§ PROBLEM DESCRIPTION:
The response should be exactly the number of lines in the material below that contain the word "depth".

§ INPUT RECORDS:
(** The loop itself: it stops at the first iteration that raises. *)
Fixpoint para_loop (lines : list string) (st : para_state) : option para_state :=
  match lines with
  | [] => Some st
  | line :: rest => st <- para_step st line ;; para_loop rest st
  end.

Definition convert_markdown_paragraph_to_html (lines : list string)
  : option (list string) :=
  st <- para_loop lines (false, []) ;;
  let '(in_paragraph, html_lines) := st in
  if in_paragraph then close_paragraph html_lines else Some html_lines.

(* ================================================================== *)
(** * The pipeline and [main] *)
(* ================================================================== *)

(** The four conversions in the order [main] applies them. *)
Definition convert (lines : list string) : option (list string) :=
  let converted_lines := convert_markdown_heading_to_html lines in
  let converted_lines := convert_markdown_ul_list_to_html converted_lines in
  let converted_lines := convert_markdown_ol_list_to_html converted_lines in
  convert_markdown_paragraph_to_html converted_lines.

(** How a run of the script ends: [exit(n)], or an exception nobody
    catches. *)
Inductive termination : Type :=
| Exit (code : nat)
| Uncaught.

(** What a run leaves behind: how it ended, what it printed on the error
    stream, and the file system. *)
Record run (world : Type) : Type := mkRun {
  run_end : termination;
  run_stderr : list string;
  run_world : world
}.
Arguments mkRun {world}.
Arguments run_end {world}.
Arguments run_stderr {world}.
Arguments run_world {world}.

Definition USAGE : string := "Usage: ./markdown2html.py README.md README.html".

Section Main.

==

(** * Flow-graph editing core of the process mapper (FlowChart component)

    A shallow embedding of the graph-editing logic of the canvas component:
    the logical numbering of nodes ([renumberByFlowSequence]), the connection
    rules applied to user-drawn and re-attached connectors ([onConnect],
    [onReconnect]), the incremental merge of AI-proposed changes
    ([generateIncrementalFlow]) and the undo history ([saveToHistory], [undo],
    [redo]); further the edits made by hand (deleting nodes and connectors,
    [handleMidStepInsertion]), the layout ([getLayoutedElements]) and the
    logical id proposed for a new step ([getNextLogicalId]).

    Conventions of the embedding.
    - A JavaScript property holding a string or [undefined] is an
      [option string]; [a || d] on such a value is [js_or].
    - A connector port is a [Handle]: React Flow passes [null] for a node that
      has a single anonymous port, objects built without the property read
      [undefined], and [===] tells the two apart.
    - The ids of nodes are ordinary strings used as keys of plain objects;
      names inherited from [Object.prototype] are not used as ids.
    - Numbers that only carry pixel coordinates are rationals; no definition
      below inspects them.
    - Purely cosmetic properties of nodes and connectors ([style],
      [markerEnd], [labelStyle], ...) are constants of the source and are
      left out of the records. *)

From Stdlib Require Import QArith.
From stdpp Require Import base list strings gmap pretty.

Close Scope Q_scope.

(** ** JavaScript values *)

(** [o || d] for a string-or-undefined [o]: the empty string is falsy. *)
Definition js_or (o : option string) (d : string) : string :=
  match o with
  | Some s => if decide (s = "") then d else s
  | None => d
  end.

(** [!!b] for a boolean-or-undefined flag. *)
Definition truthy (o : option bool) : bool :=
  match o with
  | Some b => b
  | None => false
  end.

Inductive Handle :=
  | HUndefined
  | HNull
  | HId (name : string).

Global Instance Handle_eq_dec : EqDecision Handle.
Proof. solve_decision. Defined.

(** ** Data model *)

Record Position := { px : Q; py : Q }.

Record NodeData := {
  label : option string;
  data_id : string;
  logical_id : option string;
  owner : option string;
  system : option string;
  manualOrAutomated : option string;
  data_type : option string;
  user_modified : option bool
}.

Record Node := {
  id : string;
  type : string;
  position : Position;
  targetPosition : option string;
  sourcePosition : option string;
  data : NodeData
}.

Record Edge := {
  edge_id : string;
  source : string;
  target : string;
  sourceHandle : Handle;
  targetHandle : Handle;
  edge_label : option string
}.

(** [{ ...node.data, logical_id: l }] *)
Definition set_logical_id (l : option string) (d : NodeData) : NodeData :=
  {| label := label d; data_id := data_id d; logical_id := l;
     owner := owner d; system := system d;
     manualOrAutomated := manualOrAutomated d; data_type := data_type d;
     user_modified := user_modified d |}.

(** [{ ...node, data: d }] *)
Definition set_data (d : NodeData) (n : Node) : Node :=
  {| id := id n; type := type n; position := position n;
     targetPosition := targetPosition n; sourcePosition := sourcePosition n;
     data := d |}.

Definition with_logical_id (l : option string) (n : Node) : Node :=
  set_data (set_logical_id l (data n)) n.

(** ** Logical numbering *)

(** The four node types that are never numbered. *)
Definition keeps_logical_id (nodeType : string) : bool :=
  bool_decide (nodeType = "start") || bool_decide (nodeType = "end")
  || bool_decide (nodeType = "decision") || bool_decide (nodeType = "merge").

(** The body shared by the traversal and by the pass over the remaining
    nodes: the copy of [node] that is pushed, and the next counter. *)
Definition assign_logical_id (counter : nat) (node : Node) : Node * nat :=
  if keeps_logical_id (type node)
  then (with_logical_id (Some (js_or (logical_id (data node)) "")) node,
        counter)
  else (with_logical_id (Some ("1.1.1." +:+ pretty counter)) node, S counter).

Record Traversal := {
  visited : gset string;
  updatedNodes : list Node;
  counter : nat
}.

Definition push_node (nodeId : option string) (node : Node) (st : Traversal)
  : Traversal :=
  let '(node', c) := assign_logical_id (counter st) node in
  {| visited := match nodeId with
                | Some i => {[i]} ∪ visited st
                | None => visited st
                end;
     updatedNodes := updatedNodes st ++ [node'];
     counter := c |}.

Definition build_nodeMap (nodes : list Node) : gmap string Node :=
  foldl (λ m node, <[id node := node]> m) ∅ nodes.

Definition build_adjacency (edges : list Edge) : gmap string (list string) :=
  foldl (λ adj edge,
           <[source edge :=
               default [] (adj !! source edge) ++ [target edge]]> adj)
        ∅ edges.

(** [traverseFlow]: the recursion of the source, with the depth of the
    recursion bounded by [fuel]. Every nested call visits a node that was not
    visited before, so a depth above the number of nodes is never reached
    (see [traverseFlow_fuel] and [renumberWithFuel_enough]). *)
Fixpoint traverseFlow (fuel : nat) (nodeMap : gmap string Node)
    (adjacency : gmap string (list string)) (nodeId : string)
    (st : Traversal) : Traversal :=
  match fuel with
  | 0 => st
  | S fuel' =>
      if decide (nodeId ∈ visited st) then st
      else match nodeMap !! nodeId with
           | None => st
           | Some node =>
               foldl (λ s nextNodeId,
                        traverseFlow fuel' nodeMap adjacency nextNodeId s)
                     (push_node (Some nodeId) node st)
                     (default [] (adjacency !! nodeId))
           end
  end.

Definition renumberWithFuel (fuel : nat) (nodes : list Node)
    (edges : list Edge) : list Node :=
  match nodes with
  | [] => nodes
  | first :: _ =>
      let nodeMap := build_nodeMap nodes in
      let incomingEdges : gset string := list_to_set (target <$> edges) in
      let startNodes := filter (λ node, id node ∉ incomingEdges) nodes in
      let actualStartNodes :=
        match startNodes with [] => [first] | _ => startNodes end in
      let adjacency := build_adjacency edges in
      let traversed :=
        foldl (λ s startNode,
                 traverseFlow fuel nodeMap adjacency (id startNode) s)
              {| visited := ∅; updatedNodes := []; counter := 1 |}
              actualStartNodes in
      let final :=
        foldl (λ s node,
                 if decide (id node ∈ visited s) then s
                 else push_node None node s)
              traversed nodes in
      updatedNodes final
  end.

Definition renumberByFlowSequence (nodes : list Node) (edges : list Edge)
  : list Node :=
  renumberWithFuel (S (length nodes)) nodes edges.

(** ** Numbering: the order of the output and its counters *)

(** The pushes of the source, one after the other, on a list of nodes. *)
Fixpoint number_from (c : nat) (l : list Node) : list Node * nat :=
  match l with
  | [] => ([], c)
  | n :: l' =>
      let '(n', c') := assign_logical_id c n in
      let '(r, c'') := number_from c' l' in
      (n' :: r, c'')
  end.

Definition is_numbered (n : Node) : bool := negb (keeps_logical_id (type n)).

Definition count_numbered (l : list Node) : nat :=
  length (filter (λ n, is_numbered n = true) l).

---

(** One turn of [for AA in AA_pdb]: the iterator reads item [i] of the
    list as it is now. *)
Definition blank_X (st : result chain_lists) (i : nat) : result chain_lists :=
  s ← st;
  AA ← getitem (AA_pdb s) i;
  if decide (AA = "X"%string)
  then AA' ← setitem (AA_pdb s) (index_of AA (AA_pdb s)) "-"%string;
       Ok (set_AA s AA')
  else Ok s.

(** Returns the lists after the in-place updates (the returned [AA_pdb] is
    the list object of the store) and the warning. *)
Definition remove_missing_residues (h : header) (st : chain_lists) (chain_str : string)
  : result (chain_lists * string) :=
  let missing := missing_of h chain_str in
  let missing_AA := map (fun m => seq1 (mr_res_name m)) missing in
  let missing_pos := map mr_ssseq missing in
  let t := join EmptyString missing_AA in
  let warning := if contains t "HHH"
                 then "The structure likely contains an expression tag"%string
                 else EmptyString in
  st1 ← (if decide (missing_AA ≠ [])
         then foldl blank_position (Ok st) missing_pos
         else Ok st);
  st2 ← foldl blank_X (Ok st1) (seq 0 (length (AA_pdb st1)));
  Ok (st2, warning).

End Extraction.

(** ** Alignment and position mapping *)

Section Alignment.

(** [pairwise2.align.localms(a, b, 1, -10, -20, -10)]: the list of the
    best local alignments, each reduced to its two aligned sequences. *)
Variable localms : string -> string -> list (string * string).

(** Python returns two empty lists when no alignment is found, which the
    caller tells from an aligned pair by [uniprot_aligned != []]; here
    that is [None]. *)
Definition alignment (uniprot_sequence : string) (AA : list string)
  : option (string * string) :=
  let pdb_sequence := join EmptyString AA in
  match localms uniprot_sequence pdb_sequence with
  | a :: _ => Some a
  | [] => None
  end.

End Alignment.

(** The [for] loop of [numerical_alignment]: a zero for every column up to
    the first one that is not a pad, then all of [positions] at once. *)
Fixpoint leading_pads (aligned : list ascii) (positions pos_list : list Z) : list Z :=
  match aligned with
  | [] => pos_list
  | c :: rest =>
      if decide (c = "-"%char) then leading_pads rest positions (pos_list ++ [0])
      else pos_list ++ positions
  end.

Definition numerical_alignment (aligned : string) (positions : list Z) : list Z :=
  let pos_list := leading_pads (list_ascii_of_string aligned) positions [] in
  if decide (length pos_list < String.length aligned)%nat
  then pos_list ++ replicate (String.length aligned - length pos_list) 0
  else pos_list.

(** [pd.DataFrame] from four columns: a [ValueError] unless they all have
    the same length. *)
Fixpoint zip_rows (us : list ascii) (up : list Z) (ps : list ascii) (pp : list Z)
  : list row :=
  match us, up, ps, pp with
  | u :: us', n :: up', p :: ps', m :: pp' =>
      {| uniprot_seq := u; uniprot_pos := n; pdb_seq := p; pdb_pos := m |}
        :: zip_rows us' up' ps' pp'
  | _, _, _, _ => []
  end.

§ SOLUTION:
2